▶ **What to produce**: Give again, word for word, each line below starting at the one that contains "From stdpp Require Import base option list strings" and ending at the one that contains "Abbreviation error := string (only parsing).".

▶ **Input**:
______________________________
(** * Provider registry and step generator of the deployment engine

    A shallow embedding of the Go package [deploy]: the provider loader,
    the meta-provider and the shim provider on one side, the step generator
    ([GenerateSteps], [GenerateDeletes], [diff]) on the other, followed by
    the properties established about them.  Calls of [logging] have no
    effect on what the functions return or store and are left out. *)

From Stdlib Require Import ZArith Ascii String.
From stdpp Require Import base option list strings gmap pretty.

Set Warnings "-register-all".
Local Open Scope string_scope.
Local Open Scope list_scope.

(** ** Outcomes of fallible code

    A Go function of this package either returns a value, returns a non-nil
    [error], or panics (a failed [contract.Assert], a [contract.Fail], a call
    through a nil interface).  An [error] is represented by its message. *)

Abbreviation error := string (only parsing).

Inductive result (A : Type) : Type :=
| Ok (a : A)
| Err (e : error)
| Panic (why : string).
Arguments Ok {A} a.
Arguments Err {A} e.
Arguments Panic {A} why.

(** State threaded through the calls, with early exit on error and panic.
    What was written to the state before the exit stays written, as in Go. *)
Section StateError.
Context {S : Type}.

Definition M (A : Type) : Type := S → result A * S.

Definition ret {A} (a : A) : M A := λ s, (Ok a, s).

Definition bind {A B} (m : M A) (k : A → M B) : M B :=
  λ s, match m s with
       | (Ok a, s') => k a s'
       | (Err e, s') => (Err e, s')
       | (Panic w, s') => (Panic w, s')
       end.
______________________________
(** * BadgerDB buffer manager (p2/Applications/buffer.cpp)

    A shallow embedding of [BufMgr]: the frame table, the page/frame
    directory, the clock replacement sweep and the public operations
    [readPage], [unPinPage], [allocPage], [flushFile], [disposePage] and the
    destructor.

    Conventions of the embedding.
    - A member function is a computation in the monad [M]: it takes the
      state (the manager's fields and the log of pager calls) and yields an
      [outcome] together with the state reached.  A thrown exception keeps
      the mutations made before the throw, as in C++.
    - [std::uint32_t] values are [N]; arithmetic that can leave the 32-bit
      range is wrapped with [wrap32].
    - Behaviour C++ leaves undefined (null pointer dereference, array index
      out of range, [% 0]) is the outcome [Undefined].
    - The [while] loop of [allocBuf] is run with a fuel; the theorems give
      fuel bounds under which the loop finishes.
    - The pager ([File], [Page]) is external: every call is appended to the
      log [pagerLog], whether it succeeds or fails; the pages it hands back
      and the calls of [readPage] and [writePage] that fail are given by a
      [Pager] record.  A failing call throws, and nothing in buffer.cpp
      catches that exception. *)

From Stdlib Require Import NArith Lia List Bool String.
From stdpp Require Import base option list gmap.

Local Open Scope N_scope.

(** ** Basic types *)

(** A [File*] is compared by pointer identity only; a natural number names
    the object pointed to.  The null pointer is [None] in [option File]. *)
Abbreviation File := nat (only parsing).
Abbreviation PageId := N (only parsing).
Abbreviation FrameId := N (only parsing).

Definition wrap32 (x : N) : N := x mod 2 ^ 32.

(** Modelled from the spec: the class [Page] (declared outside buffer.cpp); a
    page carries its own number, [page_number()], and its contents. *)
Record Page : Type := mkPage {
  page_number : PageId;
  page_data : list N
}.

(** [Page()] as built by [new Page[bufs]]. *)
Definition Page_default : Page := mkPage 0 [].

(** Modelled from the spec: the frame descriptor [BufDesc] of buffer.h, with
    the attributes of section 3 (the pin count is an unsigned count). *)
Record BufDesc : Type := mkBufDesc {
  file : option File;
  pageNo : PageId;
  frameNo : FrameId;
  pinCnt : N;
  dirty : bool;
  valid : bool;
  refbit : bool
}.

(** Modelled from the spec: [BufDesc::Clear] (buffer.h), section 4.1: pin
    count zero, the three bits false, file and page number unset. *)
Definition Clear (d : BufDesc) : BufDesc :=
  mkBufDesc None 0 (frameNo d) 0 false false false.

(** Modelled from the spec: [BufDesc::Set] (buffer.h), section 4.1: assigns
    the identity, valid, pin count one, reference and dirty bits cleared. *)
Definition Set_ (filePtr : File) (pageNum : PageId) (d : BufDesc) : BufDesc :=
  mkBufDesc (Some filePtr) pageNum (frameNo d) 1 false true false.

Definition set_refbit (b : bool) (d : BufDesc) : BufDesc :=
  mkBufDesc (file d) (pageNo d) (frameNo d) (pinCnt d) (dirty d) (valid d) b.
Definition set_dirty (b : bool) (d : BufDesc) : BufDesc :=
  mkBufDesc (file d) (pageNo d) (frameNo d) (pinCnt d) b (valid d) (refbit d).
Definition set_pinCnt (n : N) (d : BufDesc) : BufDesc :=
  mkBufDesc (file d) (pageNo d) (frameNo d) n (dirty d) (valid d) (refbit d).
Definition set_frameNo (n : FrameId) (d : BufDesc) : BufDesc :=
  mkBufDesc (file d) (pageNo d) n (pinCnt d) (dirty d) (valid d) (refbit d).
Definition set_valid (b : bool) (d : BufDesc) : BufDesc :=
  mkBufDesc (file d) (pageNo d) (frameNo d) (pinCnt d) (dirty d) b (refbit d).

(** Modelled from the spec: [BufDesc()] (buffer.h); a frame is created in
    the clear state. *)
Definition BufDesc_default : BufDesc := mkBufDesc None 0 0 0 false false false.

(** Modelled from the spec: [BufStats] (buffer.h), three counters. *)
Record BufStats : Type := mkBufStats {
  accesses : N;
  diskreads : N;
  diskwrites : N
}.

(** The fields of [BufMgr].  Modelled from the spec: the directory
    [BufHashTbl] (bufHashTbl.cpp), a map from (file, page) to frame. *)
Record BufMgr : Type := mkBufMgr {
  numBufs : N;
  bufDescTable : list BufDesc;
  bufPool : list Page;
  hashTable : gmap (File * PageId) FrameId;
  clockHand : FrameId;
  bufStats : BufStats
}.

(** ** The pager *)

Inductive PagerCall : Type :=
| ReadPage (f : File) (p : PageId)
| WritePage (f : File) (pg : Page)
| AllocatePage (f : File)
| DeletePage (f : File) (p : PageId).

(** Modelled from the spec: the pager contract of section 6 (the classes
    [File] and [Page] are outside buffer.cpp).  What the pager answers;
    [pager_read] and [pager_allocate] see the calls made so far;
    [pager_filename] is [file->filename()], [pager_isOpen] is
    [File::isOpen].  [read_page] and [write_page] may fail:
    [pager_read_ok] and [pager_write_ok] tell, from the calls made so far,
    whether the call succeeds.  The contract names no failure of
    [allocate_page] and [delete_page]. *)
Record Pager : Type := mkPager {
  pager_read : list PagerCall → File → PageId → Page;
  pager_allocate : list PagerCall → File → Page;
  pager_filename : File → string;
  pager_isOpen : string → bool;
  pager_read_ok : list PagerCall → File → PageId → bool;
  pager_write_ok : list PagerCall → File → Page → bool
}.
______________________________
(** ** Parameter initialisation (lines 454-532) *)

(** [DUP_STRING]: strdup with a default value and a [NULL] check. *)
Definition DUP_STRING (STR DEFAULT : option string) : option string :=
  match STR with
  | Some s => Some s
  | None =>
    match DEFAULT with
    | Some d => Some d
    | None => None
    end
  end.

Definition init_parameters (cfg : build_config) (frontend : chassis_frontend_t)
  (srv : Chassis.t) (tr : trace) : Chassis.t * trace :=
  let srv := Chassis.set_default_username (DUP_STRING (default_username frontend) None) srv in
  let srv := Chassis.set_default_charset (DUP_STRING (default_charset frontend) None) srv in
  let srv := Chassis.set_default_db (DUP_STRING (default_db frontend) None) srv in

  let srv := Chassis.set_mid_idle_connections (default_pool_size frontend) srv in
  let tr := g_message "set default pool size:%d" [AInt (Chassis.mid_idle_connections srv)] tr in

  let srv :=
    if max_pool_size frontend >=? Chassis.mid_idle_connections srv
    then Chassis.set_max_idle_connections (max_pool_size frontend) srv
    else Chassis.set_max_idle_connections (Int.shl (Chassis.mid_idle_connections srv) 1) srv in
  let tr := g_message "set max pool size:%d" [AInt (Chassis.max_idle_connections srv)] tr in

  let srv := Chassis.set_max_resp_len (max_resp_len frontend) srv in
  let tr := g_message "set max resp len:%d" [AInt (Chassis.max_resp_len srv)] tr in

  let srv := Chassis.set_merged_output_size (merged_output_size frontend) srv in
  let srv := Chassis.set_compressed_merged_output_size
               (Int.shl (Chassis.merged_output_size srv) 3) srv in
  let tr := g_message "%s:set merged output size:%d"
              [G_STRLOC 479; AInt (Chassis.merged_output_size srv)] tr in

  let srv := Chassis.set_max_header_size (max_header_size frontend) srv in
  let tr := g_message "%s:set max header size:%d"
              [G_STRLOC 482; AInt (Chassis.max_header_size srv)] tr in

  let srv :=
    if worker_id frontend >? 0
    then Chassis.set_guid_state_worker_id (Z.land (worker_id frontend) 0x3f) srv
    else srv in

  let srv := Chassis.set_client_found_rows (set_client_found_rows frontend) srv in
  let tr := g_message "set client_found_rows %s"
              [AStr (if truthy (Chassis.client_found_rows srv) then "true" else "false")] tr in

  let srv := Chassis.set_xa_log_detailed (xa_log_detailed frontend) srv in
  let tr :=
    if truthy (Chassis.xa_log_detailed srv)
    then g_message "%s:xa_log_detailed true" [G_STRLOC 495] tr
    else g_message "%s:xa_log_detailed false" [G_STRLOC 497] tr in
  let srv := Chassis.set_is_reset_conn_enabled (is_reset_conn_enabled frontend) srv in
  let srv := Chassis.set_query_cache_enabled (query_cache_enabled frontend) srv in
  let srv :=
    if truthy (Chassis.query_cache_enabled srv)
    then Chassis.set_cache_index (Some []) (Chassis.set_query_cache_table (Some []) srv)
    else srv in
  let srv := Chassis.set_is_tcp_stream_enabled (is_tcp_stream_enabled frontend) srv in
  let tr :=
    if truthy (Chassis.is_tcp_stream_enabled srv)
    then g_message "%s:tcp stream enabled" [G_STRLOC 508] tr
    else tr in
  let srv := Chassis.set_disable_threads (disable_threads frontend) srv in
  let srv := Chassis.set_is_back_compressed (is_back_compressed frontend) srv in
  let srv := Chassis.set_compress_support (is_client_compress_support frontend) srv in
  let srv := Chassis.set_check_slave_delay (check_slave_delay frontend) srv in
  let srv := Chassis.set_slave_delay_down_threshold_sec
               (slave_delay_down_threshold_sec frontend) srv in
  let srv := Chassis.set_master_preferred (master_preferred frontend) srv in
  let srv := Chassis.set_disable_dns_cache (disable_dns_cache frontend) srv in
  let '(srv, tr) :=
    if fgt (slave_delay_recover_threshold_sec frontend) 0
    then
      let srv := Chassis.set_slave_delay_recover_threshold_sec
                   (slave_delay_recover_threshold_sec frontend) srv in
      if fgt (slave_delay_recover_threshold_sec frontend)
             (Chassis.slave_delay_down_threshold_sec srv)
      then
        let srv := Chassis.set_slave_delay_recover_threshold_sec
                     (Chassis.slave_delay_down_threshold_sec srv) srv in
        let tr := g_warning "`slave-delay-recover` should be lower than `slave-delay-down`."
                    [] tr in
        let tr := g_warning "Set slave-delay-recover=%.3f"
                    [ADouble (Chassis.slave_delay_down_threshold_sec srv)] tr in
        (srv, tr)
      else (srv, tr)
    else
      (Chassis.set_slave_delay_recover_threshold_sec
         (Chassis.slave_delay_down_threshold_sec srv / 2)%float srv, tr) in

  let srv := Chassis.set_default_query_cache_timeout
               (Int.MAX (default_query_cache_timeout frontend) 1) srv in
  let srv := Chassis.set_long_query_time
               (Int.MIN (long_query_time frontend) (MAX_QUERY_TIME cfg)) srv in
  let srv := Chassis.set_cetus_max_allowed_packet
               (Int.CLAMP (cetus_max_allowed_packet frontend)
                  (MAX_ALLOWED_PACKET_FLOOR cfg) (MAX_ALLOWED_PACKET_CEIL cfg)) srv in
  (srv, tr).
______________________________
▶ **Answer box**:
From stdpp Require Import base option list strings gmap pretty.

Set Warnings "-register-all".
Local Open Scope string_scope.
Local Open Scope list_scope.

(** ** Outcomes of fallible code

    A Go function of this package either returns a value, returns a non-nil
    [error], or panics (a failed [contract.Assert], a [contract.Fail], a call
    through a nil interface).  An [error] is represented by its message. *)

Abbreviation error := string (only parsing).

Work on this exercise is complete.